Additionally, it does not involve capacity planning, data balancing, or other typical operational loads associated with scaling data infrastructure, ensuring your business runs faster and more efficiently, with reduced infrastructure costs, maintenance, and downtime risks.

In fact, offloading Kafka infrastructure and operations to a fully managed cloud-native data streaming service can minimize technology burden and risk, focus your best people on their critical projects, and improve total cost of ownership in a number of ways, including:

  • Avoid oversupply: Apache Kafka best practices traditionally recommend deploying your cluster for peak usage. This is often months or even quarters ahead of the traffic. Using a fully managed service helps reduce this to just a few hours, allowing you to scale right before traffic kicks in, rather than wasting weeks of idle capacity.
  • Increase resilience and availability: Building a production-level Service Level Agreement (SLA) requires a lot of effort and resources, including the engineer’s time. And the slightest difference in SLA means exponentially more downtime for your customers. When broker failures occur, fully managed services ensure you’re able to automatically and quickly heal or add new brokers, which is critical to ensure a cluster meets its SLAs and provides the user with the appropriate amount of capacity provides.
  • One-click deployment: For fully managed services, scaling can be automated or done at the push of a button. That means you don’t have to spend time on capacity planning, network setup, load balancing, or anything like that. Instead, your highly paid full-time equivalents (FTEs) could focus on innovation and developing mission-critical applications.
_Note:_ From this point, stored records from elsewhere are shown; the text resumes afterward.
(* ===== verification/Iolib.v ===== *)
(** * Buffered input and output ([src/pthr_iolib.c])

    What the library needs of [pth_read] and [pth_write] is the class
    [Sockets]; the operations act on a memory of handles.  A handle stands for
    two streams: the bytes still to be read and the bytes written so far,
    wherever they are buffered. *)

From stdpp Require Import base list gmap.
From Stdlib Require Import Strings.Byte.
From S2P Require Import Prelude C2lib ReactorTimers Prog.

(** ** Sockets

    [input] is what can still be read from a socket, [output] what has been
    written to it; a [healthy] socket neither fails nor is its user alarmed. *)

Class Sockets (E : Type) := {
  input : E -> Z -> bytes;
  output : E -> Z -> bytes;
  healthy : E -> Z -> Prop;
  pth_read : Z -> nat -> prog E (Z * bytes);
  pth_write : Z -> bytes -> prog E Z;
  sys_close : Z -> prog E Z;
  read_law : forall s n e,
    match pth_read s n e with
    | Ret (r, bs) e' =>
      (r < 0 /\ ~ healthy e' s \/
       r = Z.of_nat (length bs) /\ (length bs <= n)%nat /\ input e s = bs ++ input e' s /\
       (bs = [] -> n = 0%nat \/ input e s = [])) /\
      (forall s', output e' s' = output e s') /\
      (forall s', s' <> s -> input e' s' = input e s') /\
      (forall s', healthy e s' -> healthy e' s')
    | PthExit _ => ~ healthy e s
    | _ => False
    end;
  write_law : forall s bs e, bs <> [] ->
    match pth_write s bs e with
    | Ret r e' =>
      (r < 0 /\ ~ healthy e' s \/
       0 < r <= Z.of_nat (length bs) /\
       output e' s = output e s ++ take (Z.to_nat r) bs) /\
      (forall s', input e' s' = input e s') /\
      (forall s', s' <> s -> output e' s' = output e s') /\
      (forall s', healthy e s' -> healthy e' s')
    | PthExit _ => ~ healthy e s
    | _ => False
    end
}.

Definition IOLIB_INPUT_BUFFER_SIZE : nat := 1024.
Definition IOLIB_OUTPUT_BUFFER_SIZE : nat := 1024.
Definition IO_MODE_LINE_BUFFERED : Z := 0.
Definition IO_MODE_UNBUFFERED : Z := 1.
Definition IO_MODE_FULLY_BUFFERED : Z := 2.

(** Positions are offsets in the buffers. *)
Record io_handle := IoHandle {
  sock : Z;
  inbuf : bytes;
  inbufpos : nat;
  inbuflen : nat;
  inbufcount : Z;
  outbuf : bytes;
  outbufpos : nat;
  outbuffree : nat;
  outbufcount : Z;
  outbufmode : Z
}.

Definition with_in buf pos len count h : io_handle :=
  IoHandle (sock h) buf pos len count (outbuf h) (outbufpos h) (outbuffree h) (outbufcount h)
    (outbufmode h).
Definition with_out buf pos free h : io_handle :=
  IoHandle (sock h) (inbuf h) (inbufpos h) (inbuflen h) (inbufcount h) buf pos free
    (outbufcount h) (outbufmode h).
Definition with_outcount n h : io_handle :=
  IoHandle (sock h) (inbuf h) (inbufpos h) (inbuflen h) (inbufcount h) (outbuf h) (outbufpos h)
    (outbuffree h) n (outbufmode h).
Definition with_mode m h : io_handle :=
  IoHandle (sock h) (inbuf h) (inbufpos h) (inbuflen h) (inbufcount h) (outbuf h) (outbufpos h)
    (outbuffree h) (outbufcount h) m.

Section iolib.
Context {E : Type} `{SK : Sockets E}.

Record iow := IoW { ios : gmap loc io_handle; net : E }.

Definition handle (io : loc) : prog iow io_handle := fun w =>
  match ios w !! io with Some h => Ret h w | None => Abort end.

Definition put (io : loc) (h : io_handle) : prog iow unit := fun w =>
  Ret tt (IoW (<[io := h]> (ios w)) (net w)).

Definition on_net {A} (m : prog E A) : prog iow A := fun w =>
  match m (net w) with
  | Ret a e => Ret a (IoW (ios w) e)
  | Die msg e => Die msg (IoW (ios w) e)
  | PthExit e => PthExit (IoW (ios w) e)
  | Abort => Abort
  | NoFuel => NoFuel
  end.

(** What the buffers of a new handle hold. *)
Context (junk : nat -> byte).

(** [io] is the address of the new handle. *)
Definition io_fdopen (io : loc) (s : Z) : prog iow unit :=
  put io (IoHandle s (junk <$> seq 0 IOLIB_INPUT_BUFFER_SIZE) IOLIB_INPUT_BUFFER_SIZE 0 0
            (junk <$> seq 0 IOLIB_OUTPUT_BUFFER_SIZE) 0 IOLIB_OUTPUT_BUFFER_SIZE 0
            IO_MODE_LINE_BUFFERED).

(** [_err] ends the thread. *)
Definition err {A} : prog iow A := pth_exit.

(** The loops that write [data] to the socket; each round writes at least one
    byte. *)
Fixpoint write_loop (fuel : nat) (io : loc) (ignore_errors : bool) (data : bytes)
  : prog iow unit :=
  match data, fuel with
  | [], _ => mret tt
  | _, O => fun _ => NoFuel
  | _, S k =>
    h ← handle io;
    r ← on_net (pth_write (sock h) data);
    if decide (r < 0) then (if ignore_errors then mret tt else err)
    else
      h ← handle io;
      put io (with_outcount (to_int (outbufcount h + r)) h) ≫= fun _ =>
      write_loop k io ignore_errors (drop (Z.to_nat r) data)
  end.

Definition flush (io : loc) (ignore_errors : bool) : prog iow unit :=
  h ← handle io;
  write_loop (outbufpos h) io ignore_errors (take (outbufpos h) (outbuf h)) ≫= fun _ =>
  h ← handle io;
  put io (with_out (outbuf h) 0 IOLIB_OUTPUT_BUFFER_SIZE h).

Definition io_fflush (io : loc) : prog iow Z :=
  h ← handle io;
  (if decide (0 < outbufpos h)%nat then flush io false else mret tt) ≫= fun _ => mret 0.

(** [_do_close], run when the pool of the handle is deleted; the handle is
    freed with it. *)
Definition do_close (io : loc) : prog iow unit :=
  h ← handle io;
  (if decide (0 < outbufpos h)%nat then flush io true else mret tt) ≫= fun _ =>
  r ← on_net (sys_close (sock h));
  if decide (r < 0) then err else mret tt.

Definition io_fclose (io : loc) : prog iow unit :=
  andthen (do_close io) (fun _ w => Ret tt (IoW (delete io (ios w)) (net w))).

(** The character at the current position. *)
Definition take_char (io : loc) (h : io_handle) : prog iow Z :=
  b ← expect (inbuf h !! inbufpos h);
  put io (with_in (inbuf h) (S (inbufpos h)) (pred (inbuflen h)) (inbufcount h) h) ≫= fun _ =>
  mret (char_val b).

(** From the label [next]; a refill that reads something is followed by one
    more round. *)
Fixpoint fgetc_next (fuel : nat) (io : loc) : prog iow Z :=
  h ← handle io;
  if decide (0 < inbuflen h)%nat then take_char io h
  else
    match fuel with
    | O => fun _ => NoFuel
    | S k =>
      '(r, bs) ← on_net (pth_read (sock h) IOLIB_INPUT_BUFFER_SIZE);
      if decide (r < 0) then err
      else
        put io (with_in (bs ++ drop (length bs) (inbuf h)) 0 (Z.to_nat r)
                  (to_int (inbufcount h + r)) h) ≫= fun _ =>
        if decide (r = 0) then mret (-1) else fgetc_next k io
    end.

Definition io_fgetc (io : loc) : prog iow Z :=
  io_fflush io ≫= fun _ => fgetc_next 1 io.

(** Removing CR and LF at the end. *)
Fixpoint strip_eol (rev_s : bytes) : bytes :=
  match rev_s with
  | b :: t => if decide (b = LF \/ b = CR) then strip_eol t else reverse rev_s
  | [] => []
  end.

(** The loop of [io_fgets]: room for [k] more characters after [s]; [true]
    when it ended at the end of the input. *)
Fixpoint fgets_loop (k : nat) (io : loc) (s : bytes) : prog iow (bool * bytes) :=
  match k with
  | O => mret (false, s)
  | S k =>
    c ← io_fgetc io;
    if decide (c = -1) then mret (true, s)
    else if decide (c = char_val LF) then mret (false, s ++ [to_byte c])
    else fgets_loop k io (s ++ [to_byte c])
  end.

(** The string stored, or null. *)
Definition io_fgets (max_size : Z) (io : loc) (store_eol : bool) : prog iow (option bytes) :=
  io_fflush io ≫= fun _ =>
  '(eof, s) ← fgets_loop (Z.to_nat (max_size - 1)) io [];
  if eof : bool then mret (if decide (s = []) then None else Some s)
  else mret (Some (if store_eol : bool then s else strip_eol (reverse s))).

Definition io_ungetc (c : Z) (io : loc) : prog iow Z :=
  h ← handle io;
  if decide (0 < inbufpos h)%nat then
    put io (with_in (<[pred (inbufpos h) := to_byte c]> (inbuf h)) (pred (inbufpos h))
              (S (inbuflen h)) (inbufcount h) h) ≫= fun _ => mret c
  else mret (-1).

(** The loop of [io_fread] reading [n] bytes from the socket. *)
Fixpoint fread_loop (fuel : nat) (io : loc) (n : nat) (acc : bytes) : prog iow bytes :=
  match n, fuel with
  | O, _ => mret acc
  | _, O => fun _ => NoFuel
  | _, S k =>
    h ← handle io;
    '(r, bs) ← on_net (pth_read (sock h) n);
    if decide (r < 0) then err
    else if decide (r = 0) then mret acc
    else
      h ← handle io;
      put io (with_in (inbuf h) (inbufpos h) (inbuflen h) (to_int (inbufcount h + r)) h)
        ≫= fun _ => fread_loop k io (n - Z.to_nat r) (acc ++ bs)
  end.

(** The bytes stored at [ptr]; their number is the result of the C function.
    [n] is [size * nmemb]. *)
Definition io_fread (n : nat) (io : loc) : prog iow bytes :=
  io_fflush io ≫= fun _ =>
  h ← handle io;
  let i := Nat.min n (inbuflen h) in
  let bs := take i (drop (inbufpos h) (inbuf h)) in
  put io (with_in (inbuf h) (inbufpos h + i) (inbuflen h - i) (inbufcount h) h) ≫= fun _ =>
  fread_loop (n - i) io (n - i) bs.

(** From the label [again]. *)
Fixpoint fputc_again (fuel : nat) (c : Z) (io : loc) : prog iow Z :=
  h ← handle io;
  if decide (0 < outbuffree h)%nat then
    _ ← expect (outbuf h !! outbufpos h);
    put io (with_out (<[outbufpos h := to_byte c]> (outbuf h)) (S (outbufpos h))
              (pred (outbuffree h)) h) ≫= fun _ =>
    (if decide (outbufmode h = IO_MODE_UNBUFFERED \/
                outbufmode h = IO_MODE_LINE_BUFFERED /\ c = char_val LF)
     then flush io false else mret tt) ≫= fun _ => mret c
  else
    match fuel with
    | O => fun _ => NoFuel
    | S k => flush io false ≫= fun _ => fputc_again k c io
    end.

Definition io_fputc (c : Z) (io : loc) : prog iow Z := fputc_again 1 c io.

Fixpoint fputs_loop (s : bytes) (io : loc) : prog iow unit :=
  match s with
  | [] => mret tt
  | b :: s => io_fputc (char_val b) io ≫= fun _ => fputs_loop s io
  end.

(** [s] is a C string: it holds no NUL. *)
Definition io_fputs (s : bytes) (io : loc) : prog iow Z :=
  fputs_loop s io ≫= fun _ => mret 1.

(** [text] is what the format and its arguments expand to; [vsnprintf] with
    room for [n] stores its first [n - 1] characters and returns its length. *)
Definition io_fprintf (io : loc) (text : bytes) : prog iow Z :=
  let r := Z.of_nat (length text) in
  io_fputs (if decide (r > 4096) then text else take 4095 text) io ≫= fun _ => mret r.

Definition io_fwrite (data : bytes) (io : loc) : prog iow nat :=
  io_fflush io ≫= fun _ =>
  write_loop (length data) io false data ≫= fun _ => mret (length data).

(** The loop of [io_copy]; [len] is -1 for no limit. *)
Fixpoint copy_loop (fuel : nat) (from_io to_io : loc) (len : Z) (written_len : Z)
  : prog iow Z :=
  if decide (len = 0) then mret written_len
  else
    match fuel with
    | O => fun _ => NoFuel
    | S k =>
      h ← handle from_io;
      eof ← (if decide (inbuflen h = 0%nat) then
               c ← io_fgetc from_io;
               if decide (c = -1) then mret true
               else io_ungetc c from_io ≫= fun _ => mret false
             else mret false);
      if eof : bool then mret written_len
      else
        h ← handle from_io;
        let n := if decide (len = -1) then inbuflen h
                 else if decide (Z.of_nat (inbuflen h) <= len) then inbuflen h
                 else Z.to_nat len in
        io_fwrite (take n (drop (inbufpos h) (inbuf h))) to_io ≫= fun _ =>
        h ← handle from_io;
        put from_io (with_in (inbuf h) (inbufpos h + n) (inbuflen h - n) (inbufcount h) h)
          ≫= fun _ =>
        copy_loop k from_io to_io (if decide (0 < len) then len - Z.of_nat n else len)
          (to_int (written_len + Z.of_nat n))
    end.

Definition io_copy (fuel : nat) (from_io to_io : loc) (len : Z) : prog iow Z :=
  io_fflush from_io ≫= fun _ => copy_loop fuel from_io to_io len 0.

Definition io_setbufmode (io : loc) (mode : Z) : prog iow unit :=
  h ← handle io; put io (with_mode mode h).

Definition io_fileno (io : loc) : prog iow Z := h ← handle io; mret (sock h).
Definition io_get_inbufcount (io : loc) : prog iow Z := h ← handle io; mret (inbufcount h).
Definition io_get_outbufcount (io : loc) : prog iow Z := h ← handle io; mret (outbufcount h).

End iolib.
Building scalability into infrastructure has never been more important, and leveraging cloud elasticity has become a powerful way for organizations to ensure they’re ready for anything.

A key differentiator of Confluent Cloud, a fully managed cloud-native service for Apache Kafka, is elastic scaling, which applies to both growing and shrinking. You can shrink clusters just as quickly as you can expand them. The result? You avoid overpaying for excess capacity when traffic slows.